FIG. 1 is a schematic view showing a composite hollow fiber membrane for degassing a chemical solution of the present invention.

FIG. 2 is a view showing an example of an apparatus used for performing degassing of a chemical solution using the composite hollow fiber membrane for degassing a chemical solution of the present invention.
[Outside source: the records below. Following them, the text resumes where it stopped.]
(** ** Where the index file is *)
Variables (type0 : ArchiveType) (index0 : AnyIndex) (pos0 : Z).
Hypothesis Htype : archive_type (file_name p0) = Some type0.
Hypothesis Hopen : open_index map_addr type0 file0 = Ok index0.
Hypothesis Hpos : 0 <= pos0 < index_count index0.
Hypothesis Hdigest : index_digest index0 pos0 = Some d.
Lemma open_reader_file p w o w' :
  file_name p = file_name p0 -> open_index_reader p w = (Ok o, w') ->
  lookup_file p w' = Some file0 -> o = Some index0.
Proof.
  intros Hf. unfold GarbageCollection.open_index_reader. rewrite Hf, Htype.
  destruct type0; [| |done]; destruct (call _ _ w) as [[u| |] w1]; try done.
  all: intros Ho Hl; destruct (lookup_file p w1) as [file|] eqn:El;
    [|injection Ho as <- <-; congruence].
  all: assert (file = file0 /\ w1 = w') as [-> ->] by (injection Ho as _ <-; split; congruence).
  all: rewrite Hopen in Ho; by injection Ho as <-.
Qed.

Definition located (m : Z) (s : Gc) : Prop :=
  move_locks (gc_world s) /\
  (marked m (gc_world s) \/ at_new (gc_world s) \/
   (at_old (gc_world s) /\ p0 ∈ gc_unprocessed s)).
Record inv (m : Z) (s : Gc) : Prop := {
  inv_safe : safe m s; inv_lru : lru_ok m s; inv_located : located m s;
}.

Lemma trans_located m s s' : safe m s -> trans m s s' -> located m s -> located m s'.
Proof.
  intros Hs T [Hj Hl]. pose proof (trans_marked _ _ _ Hs T) as HM. destruct T as [_ R U].
  split; [by apply R|]. rewrite U. destruct Hl as [Hl|[Hl|[Hl Hin]]].
  - left. by apply HM.
  - right. left. by apply R.
  - right. destruct (rely_old _ _ R Hj Hl); auto.
Qed.

Lemma processed_inv m p s :
  inv m s -> (p = p0 -> marked m (gc_world s) \/ at_new (gc_world s)) -> inv m (processed p s).
Proof.
  intros [Hs Hl [Hj Hloc]] Hp. split; [by split; apply Hs|done|]. split; [done|].
  cbn [processed gc_world gc_unprocessed]. destruct (decide (p = p0)) as [Heq|Hne].
  - destruct (Hp Heq); auto.
  - destruct Hloc as [?|[?|[? Hin]]]; auto. right. right. split; [done|]. set_solver.
Qed.
(** The main thread of [verify_index_chunks]. *)
Inductive main_step (s : System) : System -> Prop :=
| main_abort pos todo e :
    sy_main s = MLoop (pos :: todo) -> may_abort = true -> main_step s (set_main (MDone (Err e)) s)
| main_unwrap pos todo e :
    sy_main s = MLoop (pos :: todo) -> chunk_info index pos = None ->
    main_step s (set_main (MDone (Panic e)) s)
| main_verified pos todo info :
    sy_main s = MLoop (pos :: todo) -> chunk_info index pos = Some info ->
    VerifiedM ∉ vs_locked (sy_st s) -> cri_digest info ∈ verified_chunks (sy_st s) ->
    main_step s (set_main (MLoop todo) s)
| main_not_verified pos todo info :
    sy_main s = MLoop (pos :: todo) -> chunk_info index pos = Some info ->
    VerifiedM ∉ vs_locked (sy_st s) -> cri_digest info ∉ verified_chunks (sy_st s) ->
    main_step s (set_main (MLook info todo) s)
| main_corrupt info todo :
    sy_main s = MLook info todo -> CorruptM ∉ vs_locked (sy_st s) ->
    cri_digest info ∈ corrupt_chunks (sy_st s) ->
    main_step s (set_main (MCount todo) s)
| main_count todo :
    sy_main s = MCount todo ->
    main_step s {| sy_main := MLoop todo; sy_st := add_error (sy_st s);
                   sy_reader_queue := sy_reader_queue s; sy_reading := sy_reading s;
                   sy_decoder_queue := sy_decoder_queue s; sy_decoding := sy_decoding s |}
| main_not_corrupt info todo :
    sy_main s = MLook info todo -> CorruptM ∉ vs_locked (sy_st s) ->
    cri_digest info ∉ corrupt_chunks (sy_st s) ->
    main_step s (set_main (MSend info todo) s)
| main_send info todo :
    sy_main s = MSend info todo -> (length (sy_reader_queue s) < read_capacity pools)%nat ->
    main_step s {| sy_main := MLoop todo; sy_st := sy_st s;
                   sy_reader_queue := sy_reader_queue s ++ [info]; sy_reading := sy_reading s;
                   sy_decoder_queue := sy_decoder_queue s; sy_decoding := sy_decoding s |}
| main_result :
    (* [reader_pool.complete()], then the counter is read *)
    sy_main s = MLoop [] -> sy_reader_queue s = [] -> sy_reading s = [] ->
    main_step s (set_main (MDone (if (0 <? vs_errors (sy_st s))%nat
                                  then Err "chunks could not be verified" else Ok tt)) s).

(** The threads of the pools. *)
Inductive pool_step (s : System) : System -> Prop :=
| reader_take info queue :
    sy_reader_queue s = info :: queue -> (length (sy_reading s) < read_threads pools)%nat ->
    pool_step s {| sy_main := sy_main s; sy_st := sy_st s; sy_reader_queue := queue;
                   sy_reading := sy_reading s
                     ++ [(cri_digest info, verify_chunk_by_backend b info (vs_store (sy_st s)))];
                   sy_decoder_queue := sy_decoder_queue s; sy_decoding := sy_decoding s |}
| reader_work reading st :
    work (sy_reading s) (sy_st s) reading st ->
    pool_step s {| sy_main := sy_main s; sy_st := st; sy_reader_queue := sy_reader_queue s;
                   sy_reading := reading; sy_decoder_queue := sy_decoder_queue s;
                   sy_decoding := sy_decoding s |}
| reader_send l1 d chunk d' size rest l2 :
    sy_reading s = l1 ++ (d, ASend chunk d' size :: rest) :: l2 ->
    (length (sy_decoder_queue s) < verify_capacity pools)%nat ->
    pool_step s {| sy_main := sy_main s; sy_st := sy_st s; sy_reader_queue := sy_reader_queue s;
                   sy_reading := l1 ++ (d, rest) :: l2;
                   sy_decoder_queue := sy_decoder_queue s ++ [(chunk, d', size)];
                   sy_decoding := sy_decoding s |}
| decoder_take chunk d size queue :
    sy_decoder_queue s = (chunk, d, size) :: queue ->
    (length (sy_decoding s) < verify_threads pools)%nat ->
    pool_step s {| sy_main := sy_main s; sy_st := sy_st s; sy_reader_queue := sy_reader_queue s;
                   sy_reading := sy_reading s; sy_decoder_queue := queue;
                   sy_decoding := sy_decoding s ++ [(d, decode_chunk mode chunk d size)] |}
| decoder_work decoding st :
    work (sy_decoding s) (sy_st s) decoding st ->
    pool_step s {| sy_main := sy_main s; sy_st := st; sy_reader_queue := sy_reader_queue s;
                   sy_reading := sy_reading s; sy_decoder_queue := sy_decoder_queue s;
                   sy_decoding := decoding |}.

Definition step (s s' : System) : Prop := main_step s s' \/ pool_step s s'.
Definition start (todo : list Z) (st : VState) : System :=
  {| sy_main := MLoop todo; sy_st := st; sy_reader_queue := []; sy_reading := [];
     sy_decoder_queue := []; sy_decoding := [] |}.
(** All threads are done; the pools are dropped when the function returns, which waits for that. *)
Definition finished (s : System) (r : res unit) : Prop :=
  sy_main s = MDone r /\ sy_reader_queue s = [] /\ sy_reading s = [] /\
  sy_decoder_queue s = [] /\ sy_decoding s = [].

(** [VerifyWorker::new]: the numbers of threads are arguments, else settings of the datastore, else 1 and 4. *)
Definition worker_threads (read_arg verify_arg read_setting verify_setting : option nat) : nat * nat :=
  (default 1%nat (match read_arg with Some n => Some n | None => read_setting end),
   default 4%nat (match verify_arg with Some n => Some n | None => verify_setting end)).
Definition worker_new (store : gmap digest object) : VState :=
  {| vs_store := store; verified_chunks := ∅; corrupt_chunks := ∅; vs_errors := 0; vs_locked := ∅ |}.

(** [verify_index_chunks]: the counter of errors is new for every index, the sets are shared. *)
Definition new_errors (st : VState) : VState :=
  {| vs_store := vs_store st; verified_chunks := verified_chunks st;
     corrupt_chunks := corrupt_chunks st; vs_errors := 0; vs_locked := vs_locked st |}.
Inductive verify_index_chunks (by_inode : bool) (abort : Z -> bool) (ino : digest -> Z) (st : VState)
    : res unit -> VState -> Prop :=
| verify_listing_fails r st' :
    get_chunks_in_order by_inode (fun pos => may_abort && abort pos) ino (new_errors st) r st' -> is_ok r = false ->
    verify_index_chunks by_inode abort ino st
      (match r with Panic e => Panic e | Err e => Err e | Ok _ => Ok tt end) st'
| verify_runs todo st1 s r :
    get_chunks_in_order by_inode (fun pos => may_abort && abort pos) ino (new_errors st) (Ok todo) st1 ->
    rtc step (start todo st1) s -> finished s r ->
    verify_index_chunks by_inode abort ino st r (sy_st s).
End index.
End verify.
FIG. 3 is a schematic diagram showing a surface state of a resist film after development.

[Explanation of symbols]

 DESCRIPTION OF SYMBOLS 1 Porous support layer 2 Homogeneous thin film 3 Chemical tank 4 Chemical liquid 5 Nitrogen supply pipe 6 Chemical supply pipe 7, 14 Bypass pipe 8, 9, 15, 16, 17 Valve 10 Hollow fiber membrane module 11 Hollow fiber membrane 12 Deaeration port 13 Decompression pump 18 Degassed chemical supply pipe 19 Chemical discharge nozzle 20 Nitrogen gas 21 Groove width 22 Land width 23 Groove depth

──────────────────────────────────────────────────の Continued on the front page (51) Int.Cl. ⁷ Identification symbol FI Theme coat ゛ (Reference) B01D 71/36 B01D 71/36 F-term (Reference) 4D006 GA32 HA02 HA18 MA01 MA09 MA31 MB03 MB04 MB11 MC22X MC23X MC24X MC29 MC30X MC81 NA21 NA45 NA66 PC01 4D011 AA17 AC10

Claims (10)

[Claims] 1. A hollow fiber membrane having a composite structure in which a homogeneous thin film is sandwiched between polyolefin-based porous support layers, wherein the homogeneous thin film and the porous support layer are in contact with each other without bonding, and When the chemical solution is supplied to one side of the hollow fiber membrane and the opposite surface of the hollow fiber membrane is negatively pressured with respect to the chemical solution supply surface to degas dissolved gas in the chemical solution, the chemical solution does not leak from the negative pressure side membrane surface. Composite hollow fiber membrane for chemical solution deaeration. 2. The composite hollow fiber membrane for chemical solution degassing according to claim 1, wherein a weight change rate after immersion in the chemical solution according to JIS K7114 is within a range of 0 to + 30%. 3. The method according to claim 1, wherein a flow rate ratio of the oxygen permeation flow rate to the nitrogen permeation flow rate is 1.1 or more, and a change rate of the flow rate ratio after immersion in the chemical solution is within ± 10% according to JIS K7114. The composite hollow fiber membrane for degassing a drug solution according to claim 1 or 2. 4. A nitrogen permeation flow rate of 0.5 × 10 ⁻⁹ cm ³ /
(Cm ² · Pa · sec) or more, and the oxygen permeation flow rate is 0.6 × 10 ⁻⁹ cm ³ / (cm ² · Pa · sec) or more. The composite hollow fiber membrane for degassing a chemical solution according to the above. 5. The composite hollow fiber membrane for chemical solution degassing according to claim 1, wherein the homogeneous thin film is a mixture of a styrene-based thermoplastic elastomer and a polyolefin. 6. The method according to claim 1, wherein the homogeneous thin film is a copolymer of 2,2-bistrifluoromethyl-4,5-difluoro-1,3-dioxole and tetrafluoroethylene. 5. The composite hollow fiber membrane for degassing a drug solution according to 3 or 4. 7. The method according to claim 1, wherein the homogeneous thin film is a fluorine-based thermoplastic elastomer.
The composite hollow fiber membrane for degassing a chemical solution according to the above. 8. The degassing solution according to claim 1, wherein the homogeneous thin film is poly (4-methylpentene-1) or a 4-methylpentene-1 copolymer. Composite hollow fiber membrane. 9. The method according to claim 1, wherein the homogeneous thin film is a polyolefin-based thermoplastic elastomer.
Or the composite hollow fiber membrane for degassing a chemical solution according to 4. 10. The method according to claim 1, wherein the porous support layer is any one of polyethylene, polypropylene, poly (4-methylpentene-1), polyvinylidene fluoride and polyoxymethylene. The composite hollow fiber membrane for chemical solution degassing according to claim 1.